Story, The Best Results Blog, Uncategorized

After shoplifting

Following the taping of SFW that afternoon, Susannah Fontaine-Williams accepted the invitation of one of her guests, the British  philosopher/astronomer Malcolm Norton-Hollings, for lunch and drinks at Fiorello’s. It was a gorgeous New York afternoon and they sat at a sidewalk table drinking something fizzy and critiquing the passersby. The bag lay at her feet and she checked it by rubbing her leg against it every few minutes. Still there. Norton-Hollings was her favorite (favourite) type of guest: intellectual, witty and tweedily good looking, there to talk up his latest book, generously dishing out the flirty banter. When Norton-Hollings excused himself to relieve himself of too much fizzy, she plopped the bag on her lap and reached inside to check on the contents. She had had no intention of taking more than one item, but once the Vera Wang had been gulped up into the bag’s void, there was the matter of the Dior, the so many things they brought her to try on that they couldn’t possibly keep count of what remained piled on the chairs and day lounge in the dressing room. The dresses were not there, nor were the shoes, nor anything else she had liberated from Neiman’s. She found, however, an envelope that she did not recall placing and pulled it out, did not look at it, and quickly tucked it back. Would it be, she wondered,  better to discuss the bag’s properties with Norton-Hollings before or after their upcoming tryst? As the distinguished scholar returned to the table squinting in the bright reflected sunlight, she thought also that it might be worthwhile to read the license agreement she had so eagerly signed.

Story, The Best Results Blog

The need to know

It didn’t take long before Susannah Fontaine-Williams began to wonder “just what this baby can do.” Would the bag, for instance, block the signal of an alarm tag on a Vera Wang? She felt like that time her producers put her in a formula one car on a closed track. Her guest, international formula one racing sensation Tony Almondswerth gave her a quick lesson. Then they zipped her into racing togs, popped a helmet on her head, aimed a small camera at her face – she thought she looked adorable and so did the audience.  “Take it nice and easy,” he advised. She thought, as did the audience, that he leered salaciously at her. No matter. She floored it, giggling all the while until she sideswiped the wall, emerging exhilarated and unscathed. “Yes,” she said out loud one morning while Antoine happily dozed next to her in bed. “I need to know what this bag can do for me.”

Story, The Best Results Blog

Item #37

Egberto leafed through the license agreement that Susannah Fontaine-Williams had left open on her nightstand. She was painting his toenails purple, not his favorite color, and he'd have to remind himself to pick up nail polish remover on the way home. He'd have to remind himself to remove the color before he went to the pool, not that anyone in New York pays attention to anyone's toenails. The chlorine would do the job if he forgot. Her polish application technique tickled so he wasn't really reading so much as trying to fend off the ticklishness. “Suze, listen to this,” he said. “Item 37: some objects not belonging to nor placed by licensee may periodically appear in bag from time to time.” SFW could not possibly take seriously a sentence with such a redundancy problem: periodically and from time to time. If an assistant brought her uneditd copy like that, she'd fire him on the spot. Or her. She concentrated on drawing a smooth edge on Egberto's big toe toenail while simultaneously tickling the bottom of his foot with the index finger of her left hand. “Hold still,” she said.

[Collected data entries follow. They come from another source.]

(** The run of the witness: the function has written on the record of the
    clone (the object 2), the record of the caller (the object 0) is what it
    was, and the result is a new array of a new record. *)
Example processData_with_writing_function :
  let condition :=
    VObj [("include", VObj [("status", VStr "active")]);
          ("transform", VObj [("computed", VObj [("state", VFun 0)])])] in
  let run := @Store.DataProcessor.processData writing_host
               (@Store.RuleRegistry.builtin_rules writing_host) 0 1
               (Store.RRef 1) condition sample_store in
  fst run
  = sample_store ++
    [Store.CObj [("status", Store.RStr "active"); ("seen", Store.RBool true)];
     Store.CArr [Store.RRef 2];
     Store.CArr [Store.RRef 2];
     Store.CObj [("status", Store.RStr "active"); ("state", Store.RUndefined)];
     Store.CArr [Store.RRef 5]] /\
  (exists r, snd run = Ok r /\ Store.result r = Store.RRef 6).
Proof.
  simpl. split; [reflexivity|]. eexists. split; reflexivity.
Qed.

(** On the sample host, whose functions only read: the record of the caller
    is untouched, and the result is a new array of a new record that has the
    computed field. *)
Example processData_on_sample_store :
  let condition :=
    VObj [("include", VObj [("status", VStr "active")]);
          ("transform", VObj [("computed", VObj [("state", VFun 0)])])] in
  let run := @Store.DataProcessor.processData sample_host
               (@Store.RuleRegistry.builtin_rules sample_host) 0 1
               (Store.RRef 1) condition sample_store in
  fst run
  = sample_store ++
    [Store.CObj [("status", Store.RStr "active")];
     Store.CArr [Store.RRef 2];
     Store.CArr [Store.RRef 2];
     Store.CObj [("status", Store.RStr "active"); ("state", Store.RStr "active")];
     Store.CArr [Store.RRef 5]] /\
  (exists r, snd run = Ok r /\ Store.result r = Store.RRef 6).
Proof.
  simpl. split; [reflexivity|]. eexists. split; reflexivity.
Qed.

(** A method [hasOwnProperty] of a record that writes on the record changes
    the record of the caller: [deepClone] calls it on the data itself.  The
    condition on the methods is needed. *)
Example processData_with_writing_method :
  fst (@Store.DataProcessor.processData writing_methods
         (@Store.RuleRegistry.builtin_rules writing_methods) 0 1
         (Store.RRef 1) (VObj [])
         [Store.CObj [("hasOwnProperty", Store.RFun 0)]; Store.CArr [Store.RRef 0]])
  = [ Store.CObj [("hasOwnProperty", Store.RFun 0); ("seen", Store.RBool true)];
      Store.CArr [Store.RRef 0];
      Store.CObj [("hasOwnProperty", Store.RFun 0)];
      Store.CArr [Store.RRef 2] ].
Proof. reflexivity. Qed.

(** ** The witnesses of the orchestrator *)

Lemma processData_never_throws_witness :
  let rules := [("throwing", throwing_rule)] in
  exists console r,
    @DataProcessor.processData sample_platform rules 0 1 (VArr [VNum 1])
      (VObj [("throwing", VNum 0)])
    = (console, Ok r) /\
    failed_with r "Cannot read properties of null (reading 'message')".
Proof.
  intros rules.
  assert (Hclone : forall v,
            @FunctionalUtils.deepClone sample_platform (VArr [VNum 1]) = Throw (JsThrow v) ->
            is_nullish v = false) by (intros v H; discriminate H).
  assert (Hthrown : forall type v config thrown,
            snd (RuleRegistry.executeRule rules type v config)
            = Throw thrown ->
            plain_thrown thrown).
  { intros type v config thrown H. unfold RuleRegistry.executeRule in H.
    cbn [rules RuleRegistry.getRule RuleRegistry.Map_get] in H.
    destruct (String.eqb "throwing" type); cbn in H; injection H as <-; exact I || reflexivity. }
  destruct (@processData_never_throws sample_platform rules 0%Q 1%Q (VArr [VNum 1])
              (VObj [("throwing", VNum 0)]) Hclone
              (fun _ _ type config _ _ v _ thrown _ _ _ => Hthrown type v config thrown))
    as (console & r & Hrun & _ & _ & _ & Hstage & _).
  exists console, r. split; [exact Hrun|].
  exact (proj1 (Hstage (VArr [VNum 1]) [] "throwing" (VNum 0) [] [] (VArr [VNum 1]) []
                  (JsThrow VNull)
                  eq_refl eq_refl eq_refl eq_refl eq_refl eq_refl eq_refl)).
Defined.

(** C1, as stated: [processData] throws when the clone it starts with throws
    [null].  The record has a method [hasOwnProperty] that throws [null];
    [deepClone] calls it, the catch block reads [error.message] of [null], and
    the [TypeError] of that read leaves [processData]. *)
Lemma processData_throws_with_throwing_hasOwnProperty :
  @call_method throwing_methods 0 (VObj [("hasOwnProperty", VFun 0)]) (VStr "hasOwnProperty")
  = Throw (JsThrow VNull) /\
  @DataProcessor.processData throwing_methods (@RuleRegistry.builtin_rules throwing_methods)
    0 1 (VArr [VObj [("hasOwnProperty", VFun 0)]]) (VObj [])
  = ([], TypeError "Cannot read properties of null (reading 'message')").
Proof. split; reflexivity. Qed.

(** ** Export *)

Section export.
Context {platform : Platform}.

Lemma Set_add_In :
  forall s key k, In k (DataProcessor.Set_add s key) <-> In k s \/ k = key.
Proof.
  intros s key k. unfold DataProcessor.Set_add.
  destruct (existsb (String.eqb key) s) eqn:Hmem.
  - split; [auto|]. intros [H | ->]; [assumption|].
    apply existsb_exists in Hmem. destruct Hmem as (x & Hx & Heq).
    apply String.eqb_eq in Heq. now subst.
  - rewrite in_app_iff. simpl. intuition.
Qed.

Lemma Set_add_NoDup :
  forall s key, NoDup s -> NoDup (DataProcessor.Set_add s key).
Proof.
  intros s key Hs. unfold DataProcessor.Set_add.
  destruct (existsb (String.eqb key) s) eqn:Hmem; [assumption|].
  apply NoDup_app; [assumption | repeat constructor; intros [] | ].
  intros x Hx [Heq | []]. subst x.
  assert (Hex : existsb (String.eqb key) s = true).
  { apply existsb_exists. exists key. split; [assumption | apply String.eqb_refl]. }
  congruence.
Qed.

Lemma fold_Set_add :
  forall keys s,
    (forall k, In k (fold_left DataProcessor.Set_add keys s) <-> In k s \/ In k keys) /\
    (NoDup s -> NoDup (fold_left DataProcessor.Set_add keys s)).
Proof.
  induction keys as [|key rest IH]; intros s; simpl.
  - split; [intros k; tauto | auto].
  - destruct (IH (DataProcessor.Set_add s key)) as [Hin Hnodup]. split.
    + intros k. rewrite Hin, Set_add_In. intuition.
    + intros Hs. apply Hnodup. now apply Set_add_NoDup.
Qed.

(** The header of the CSV names every field of every record once: the
    fields are collected over all the records. *)
Lemma collect_fields_union :
  forall records,
    Forall is_object records ->
    NoDup (DataProcessor.collect_fields records) /\
    forall k, In k (DataProcessor.collect_fields records) <->
              exists fields, In (VObj fields) records /\ In k (map fst fields).
Proof.
  intros records Hrecords. unfold DataProcessor.collect_fields.
  assert (Hgen : forall s,
    (NoDup s -> NoDup (fold_left
       (fun fields record =>
          if String.eqb (typeof record) "object"
             && negb (BaseRule.strict_equals record VNull)
          then match Object_keys record with
               | Ok keys => fold_left DataProcessor.Set_add keys fields
               | Throw _ => fields
               end
          else fields) records s)) /\
    forall k, In k (fold_left
       (fun fields record =>
          if String.eqb (typeof record) "object"
             && negb (BaseRule.strict_equals record VNull)
          then match Object_keys record with
               | Ok keys => fold_left DataProcessor.Set_add keys fields
               | Throw _ => fields
               end
          else fields) records s) <->
      In k s \/ exists fields, In (VObj fields) records /\ In k (map fst fields)).
  { induction Hrecords as [|record rest Hrecord _ IH]; intros s; simpl.
    - split; [auto|]. intros k. split; [auto|]. intros [H | (f & [] & _)]. assumption.
    - destruct record; simpl in Hrecord; try contradiction. simpl.
      destruct (IH (fold_left DataProcessor.Set_add (map fst fields) s)) as [Hnodup Hin].
      destruct (fold_Set_add (map fst fields) s) as [Hin' Hnodup'].
      split; [auto|]. intros k. rewrite Hin, Hin'. split.
      + intros [[H | H] | (f & Hf & Hk)].
        * now left.
        * right. exists fields. auto.
        * right. exists f. auto.
      + intros [H | (f & [Hf | Hf] & Hk)].
        * auto.
        * injection Hf as <-. auto.
        * right. exists f. auto. }
  destruct (Hgen []) as [Hnodup Hin]. split; [apply Hnodup; constructor|].
  intros k. rewrite Hin. simpl. tauto.
Qed.

(** A cell of a data row: the text of the value between double quotes, with
    the double quotes of the text doubled; the empty text between double
    quotes for a field the record does not have or has as [null]. *)
Lemma csv_cell_of_object :
  forall fields field,
    DataProcessor.csv_cell (VObj fields) field
    = Ok (match assoc field fields with
          | None | Some VUndefined | Some VNull => DataProcessor.quoted ""
          | Some v => DataProcessor.quoted (DataProcessor.double_quotes (ToString v))
          end).
Proof.
  intros fields field. unfold DataProcessor.csv_cell, get_member. simpl.
  destruct (assoc field fields) as [[]|]; reflexivity.
Qed.

(** C10: a field name is put between double quotes as it is: a double quote
    inside it is not doubled, while one inside a value is.  For the record
    with the field name a, double quote, b and the value x, double quote, y,
    the header is the name between double quotes with its one double quote,
    and the data cell is the value between double quotes with its double
    quote doubled. *)
Theorem csv_header_keeps_single_quote :
  let result := VObj [("result", VArr [VObj [(quote_in_name, VStr quote_in_text)]])] in
  DataProcessor.exportResult result "csv"
  = Ok (DataProcessor.quoted quote_in_name ++ newline
        ++ DataProcessor.quoted (DataProcessor.double_quotes quote_in_text))%string /\
  DataProcessor.quoted quote_in_name
  <> DataProcessor.quoted (DataProcessor.double_quotes quote_in_name) /\
  DataProcessor.double_quotes quote_in_text
  = ("x" ++ String DataProcessor.dquote (String DataProcessor.dquote "y"))%string.
Proof.
  repeat split; try reflexivity. discriminate.
Qed.

End export.

(** A function that writes on its argument changes the record of the caller
    when Transform is called on the caller's array: the condition on the
    functions is needed. *)
Example transform_with_writing_function :
  fst (@Store.TransformRule.execute writing_host (Store.RRef 1)
         (VObj [("computed", VObj [("x", VFun 0)])]) sample_store)
  = [ Store.CObj [("status", Store.RStr "active"); ("seen", Store.RBool true)];
      Store.CArr [Store.RRef 0];
      Store.CObj [("status", Store.RStr "active"); ("x", Store.RUndefined)];
      Store.CArr [Store.RRef 2] ].
Proof. reflexivity. Qed.

(** ** The unit tests of the repository, on the sample platform *)

Section unit_tests.
Existing Instance sample_platform.

Example test_getNestedProperty :
  let obj := VObj [("user", VObj [("profile", VObj [("name", VStr "John")])])] in
  FunctionalUtils.getNestedProperty obj "user.profile.name" VUndefined = VStr "John" /\
  FunctionalUtils.getNestedProperty obj "user.profile.age" (VNum 0) = VNum 0.
Proof. split; reflexivity. Qed.

Example test_naturalSort_numbers :
  FunctionalUtils.naturalSort (VNum 5) (VNum 10) = (-5)%Z.
Proof. reflexivity. Qed.

Example test_include_or :
  IncludeRule.execute (VArr sampleData)
    (VArr [VObj [("name", VStr "John")]; VObj [("name", VStr "Jane")]])
  = Ok (VArr (firstn 3 sampleData)).
Proof. reflexivity. Qed.

Example test_include_and :
  IncludeRule.execute (VArr sampleData)
    (VObj [("name", VStr "John"); ("status", VStr "active")])
  = Ok (VArr (firstn 1 sampleData)).
Proof. reflexivity. Qed.

Example test_include_validation :
  rmap (fun v => (isValid v, List.length (errors v))) (IncludeRule.validate VNull)
  = Ok (false, 1%nat).
Proof. reflexivity. Qed.

Example test_exclude_or :
  ExcludeRule.execute (VArr sampleData) (VArr [VObj [("name", VStr "John")]])
  = Ok (VArr (skipn 2 sampleData)).
Proof. reflexivity. Qed.

Example test_exclude_and :
  ExcludeRule.execute (VArr sampleData)
    (VObj [("name", VStr "John"); ("email", VStr "john2@mail.com")])
  = Ok (VArr (skipn 1 sampleData)).
Proof. reflexivity. Qed.

Example test_sort_single :
  rmap (fun v => match v with
                 | VArr l => map (field "email") (firstn 2 l)
                 | _ => []
                 end)
       (SortRule.execute (VArr sampleData) (VStr "email"))
  = Ok [VStr "bob@mail.com"; VStr "jane@mail.com"].
Proof. reflexivity. Qed.

Example test_sort_multiple :
  rmap (fun v => match v with VArr l => map (field "email") l | _ => [] end)
       (SortRule.execute (VArr sampleData) (VArr [VStr "name"; VStr "email"]))
  = Ok [VStr "bob@mail.com"; VStr "jane@mail.com";
        VStr "john1@mail.com"; VStr "john2@mail.com"].
Proof. reflexivity. Qed.

Example test_limit :
  LimitRule.execute (VArr sampleData) (VNum 2) = Ok (VArr (firstn 2 sampleData)).
Proof. reflexivity. Qed.

Example test_limit_offset :
  LimitRule.execute (VArr sampleData) (VObj [("count", VNum 2); ("offset", VNum 1)])
  = Ok (VArr (firstn 2 (skipn 1 sampleData))).
Proof. reflexivity. Qed.

Example test_transform_fields :
  rmap (fun v => match v with VArr l => hd VUndefined l | _ => VUndefined end)
       (returned (TransformRule.execute (VArr sampleData)
                    (VObj [("fields", VArr [VStr "name"; VStr "email"])])))
  = Ok (VObj [("name", VStr "John"); ("email", VStr "john2@mail.com")]).
Proof. reflexivity. Qed.

Example test_transform_computed :
  rmap (fun v => match v with
                 | VArr (r :: _) => (field "isAdult" r, field "displayName" r)
                 | _ => (VUndefined, VUndefined)
                 end)
       (returned (TransformRule.execute (VArr sampleData)
                    (VObj [("computed",
                            VObj [("isAdult", VFun 0);
                                  ("displayName", VStr "{{name}} ({{age}})")])])))
  = Ok (VBool true, VStr "John (30)").
Proof. reflexivity. Qed.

featured, Story, The Best Results Blog

I am not having an affair with Susannah Fontaine-Williams

“Who is she, this Susannah?”

She isn’t anyone. She’s made up.

“You’ve based her on someone… who?”

OLYMPUS DIGITAL CAMERA

She’s just a composite of every talk show host, game show-er, blond TV personality. Turn on the TV and you’ll see her on every channel.

“Why are you holding her hand in Chinatown?”

Well that’s not me – it’s just me writing in first person. I like to write first person; I can omit all of the details that omnisciency requires. It’s not me.

“Hmm.”

Look, if you want, we can just leave that story where it is. I haven’t figured everything out yet.

The conversation is happening last night. We had just seen the movie Her and were sitting in the lounge at the Stone Barn hoping for a seat at the bar. Our first time there – an extraordinary place – I was drinking a scotch concoction that included something almond and cinnamon and wheat grass and a few other things that you couldn’t imagine would taste so good. I think there was triple sec in there. The fire was going and people waiting for tables were dressed very well. Except me in jeans and a sweater – we hadn’t planned on popping in but here we were. A fire warmed the room.

My wife has the most delicious and irrational jealousies because everyone knows I married up. I’m the lucky one in this relationship. My blog isn’t a confessional, although wouldn’t that be something?

“No. I want to know if you’re going to sleep with her.”

Well, it isn’t me, and we can assume that the two characters are intimate.

“I knew it!”

If you want, I’ll just write about something else. I have something like three readers…

“Well, no… Why is the bag so expensive?”

You’d pay that much for a bag like that wouldn’t you? Maybe more, right?

She nods and I can see she’d really like a bag like that. SFW’s carrying needs are based on hers of course.

“Where does everything go and why can’t you put electronics in there? Is it a black hole or some kind of a portal?”

I haven’t worked it all out. However she’s impressed me with the sci-fi terminology (she doesn’t think much of the genre).

About this time I’m thinking we should give up on getting seated at the bar and go eat somewhere else when a polite man in a suit tells us that it will just be a few more minutes.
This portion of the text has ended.